Gunmen kidnap staff and a baby from hospital in Nigeria

Officials say attackers abducted up to eight people from a hospital in Kaduna State, northwest Nigeria.

Nigeria security
Authorities said security officers were working to rescue those kidnapped from the hospital [File - Olamikan Gbemiga/AP]

Gunmen kidnapped up to eight people, including the one-year-old child of a nurse, from a hospital’s staff residential quarters in northwest Nigeria, while assailants simultaneously attacked a nearby police station, police and hospital officials said.

Kaduna state has been hit by a wave of kidnappings for ransom by armed men. Zaria, where the National Tuberculosis and Leprosy Centre hospital is located, has been particularly hard-hit, and the attack was the third on the hospital.

The attack in the early morning hours of Sunday lasted for roughly an hour, hospital spokesperson Maryam Abdulrazaq told Reuters news agency.

She said six people had been abducted: two nurses, one with her one-year-old child, a laboratory technician, a security guard and one other staff member.

Police gave the number of hostages as eight.

“So far, (there was) no ransom demand,” Abdulrazaq said. “We have not heard from the bandits since they took them away.”

In a separate statement, Kaduna police spokesman Muhammed Jalige said that a “large number” of armed men from the same group attacked the divisional police headquarters at roughly the same time “in an attempt to overrun the officers on duty”.

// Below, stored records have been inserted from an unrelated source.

(** The searches of [delROAwl] find the entry exactly if it is announced. *)
Lemma find_announced self s n a maxLen cache : pc_inv self s ->
  is_Some (node_prefix (prefixTree self) n) ->
  announced self (key (prefixTree self) n) a maxLen cache <->
  exists d i x j r, node_data self !! n = Some d /\ find_as (asn d) a = Some (i, x)
    /\ find_roa (roas x) cache maxLen = Some (j, r).
Proof.
  intros Hinv HnS. split.
  - intros (m & d & r & Hm & Ek & Hr & Ea & Em & Ec).
    assert (m = n) as ->.
    { eapply key_inj; [apply Hinv|apply (inv_data_ok _ _ Hinv); by eexists|done|done]. }
    apply elem_of_roas_at in Hr as (x & Hx & Hr). pose proof (pi_wf _ _ Hinv n d Hm) as Hw.
    destruct (aw_roa _ _ _ (pw_as _ _ _ Hw x Hx) r Hr) as [Er _].
    destruct (find_as (asn d) a) as [[i y]|] eqn:F1.
    2: { apply find_as_None in F1. destruct F1. apply list_elem_of_fmap. exists x. split; [congruence|done]. }
    pose proof F1 as [Hi Hy]%find_as_Some.
    assert (y = x) as ->.
    { eapply (NoDup_fmap_elem pasn); [apply Hw|by eapply list_elem_of_lookup_2|done|congruence]. }
    destruct (find_roa (roas x) cache maxLen) as [[j r']|] eqn:F2.
    2: { apply find_roa_None in F2. destruct F2. apply list_elem_of_fmap. exists r. split; [|done].
         unfold roa_id. by rewrite Em, Ec. }
    by exists d, i, x, j, r'.
  - intros (d & i & x & j & r & Hn & [Hi Hx]%find_as_Some & (Hj & Ec & Em)%find_roa_Some).
    assert (r ∈ roas_at d) as Hr by (apply elem_of_roas_at; exists x; split; by eapply list_elem_of_lookup_2).
    exists n, d, r. split; [done|]. split; [done|]. split; [done|]. split; [|done].
    pose proof (pi_wf _ _ Hinv n d Hn) as Hw.
    destruct (aw_roa _ _ _ (pw_as _ _ _ Hw x ltac:(by eapply list_elem_of_lookup_2)) r) as [-> _]; [|done].
    by eapply list_elem_of_lookup_2.
Qed.

Lemma delROAwl_spec self s oas prefix maxLen session_id cache sup :
  pc_inv self s -> prefix_ok (ipPrefixToPrefix_t prefix) ->
  exists self' s' b, delROAwl self s oas prefix maxLen session_id cache sup = Ok (self', s', b)
    /\ (b = true <-> announced self (prefix_key prefix) oas maxLen cache)
    /\ pc_inv self' s'
    /\ (forall k f, entries self k f = entries self' k f
          + if b && bool_decide (prefix_key prefix `prefix_of` k) then one f maxLen oas cache else 0)
    /\ (forall id k a, has_update self' id k a <-> has_update self id k a)
    /\ (b = false -> s' = s).
Proof.
  intros Hinv Hok. unfold delROAwl.
  destruct (patricia_lookup _ _) as [[t n] ref] eqn:E.
  destruct (lookup_inv self s _ t n ref (updates self) Hinv Hok E) as (Hinv1 & (pq & Hpq & _) & Hkey & Hsame & _).
  cbn [updates node_data]. set (self1 := mkPrefixCache t (node_data self) (updates self)) in *.
  fold (prefix_key prefix) in Hkey.
  assert (announced self (prefix_key prefix) oas maxLen cache <-> exists d i x j r,
            node_data self !! n = Some d /\ find_as (asn d) oas = Some (i, x)
            /\ find_roa (roas x) cache maxLen = Some (j, r)) as Hann.
  { rewrite <- (announced_keys self t (updates self)), <- Hkey by done.
    apply (find_announced self1 s); [done|]. by eexists. }
  assert (forall k f, entries self k f = entries self1 k f + 0) as He1.
  { intros k f. unfold entries, self1. cbn [prefixTree node_data]. rewrite (rsum_keys _ _ _ _ _ Hsame). lia. }
  assert ((forall d i x j r, node_data self !! n = Some d -> find_as (asn d) oas = Some (i, x) ->
            find_roa (roas x) cache maxLen = Some (j, r) -> False) ->
          exists self' s' b, Ok (self1, s, false) = Ok (self', s', b)
    /\ (b = true <-> announced self (prefix_key prefix) oas maxLen cache)
    /\ pc_inv self' s'
    /\ (forall k f, entries self k f = entries self' k f
          + if b && bool_decide (prefix_key prefix `prefix_of` k) then one f maxLen oas cache else 0)
    /\ (forall id k a, has_update self' id k a <-> has_update self id k a)
    /\ (b = false -> s' = s)) as Hnone.
  { intros Hno. exists self1, s, false. split; [done|]. split; [|split; [done|split; [done|split; [|done]]]].
    - rewrite Hann. split; [done|]. intros (d & i & x & j & r & A & B & C). by destruct (Hno d i x j r).
    - intros id k a. by apply has_update_keys. }
  destruct (node_data self !! n) as [d|] eqn:Hn; [|apply Hnone; intros; simplify_eq].
  destruct (find_as (asn d) oas) as [[i x]|] eqn:F1; [|apply Hnone; intros; simplify_eq].
  destruct (find_roa (roas x) cache maxLen) as [[j r]|] eqn:F2; [|apply Hnone; intros; simplify_eq].
  clear Hnone. pose proof F1 as [Hi Hx]%find_as_Some. pose proof F2 as (Hj & Ec & Em)%find_roa_Some.
  destruct (getParent_spec t (node_data self) n) as (o & Eo & Ho); [apply Hinv1|by apply (inv_data_ok _ _ Hinv1)|by eexists|].
  rewrite Eo. simpl_outcome.
  pose proof (parent_state self1 s n o Hinv1 Ho) as Est. cbn [prefixTree node_data self1] in Est.
  rewrite Est. simpl_outcome.
  destruct (entry_dropped t (node_data self) (updates self) s n d i x j r sup Hinv1 Hn Hi Hj)
    as (D3 & r' & s3 & D5 & E3 & E5 & Hinv5 & He5 & Hu5).
  cbn [prefixTree node_data self1]. rewrite E3. simpl_outcome. rewrite E5. simpl_outcome.
  assert (r_as r = oas) as Er.
  { pose proof (pi_wf _ _ Hinv1 n d Hn) as Hw.
    destruct (aw_roa _ _ _ (pw_as _ _ _ Hw x ltac:(by eapply list_elem_of_lookup_2)) r) as [-> _]; [|done].
    by eapply list_elem_of_lookup_2. }
  eexists _, s3, true. split; [done|]. split; [|split; [exact Hinv5|split; [|split; [|done]]]].
  - rewrite Hann. split; [|done]. intros _. by exists d, i, x, j, r.
  - intros k f. rewrite He1. unfold entries, self1. cbn [prefixTree node_data andb]. rewrite He5, Hkey, Er, Em, Ec.
    case_bool_decide as Hk; [rewrite decide_True by done|rewrite decide_False by done]; lia.
  - intros id k a. rewrite Hu5. by apply has_update_keys.
Qed.
End withdraw.
End PrefixWithdraw.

Jalige said police repelled the attack after a heavy exchange of gunfire, injuring some of the attackers. Police recovered dozens of shell casings from rifles and machine guns.

He said officers were working to rescue those kidnapped from the hospital.

Criminal groups, known as “bandits” by the authorities, terrorise parts of the northwest and centre of Nigeria.

They attack villages, steal cattle and kidnap people for ransom.

They operate from camps in the Rugu forest, which sprawls across Zamfara, Katsina, and Kaduna states in Nigeria, as well as Niger.

Most are motivated by material gain, although some have sworn allegiance to armed groups in northeast Nigeria, hundreds of kilometres away.

Recently there has been a spate of attacks by such groups against schools and universities, with mass abductions of students for ransom.

More than 800 students have been abducted since December, at least 150 of whom remain missing.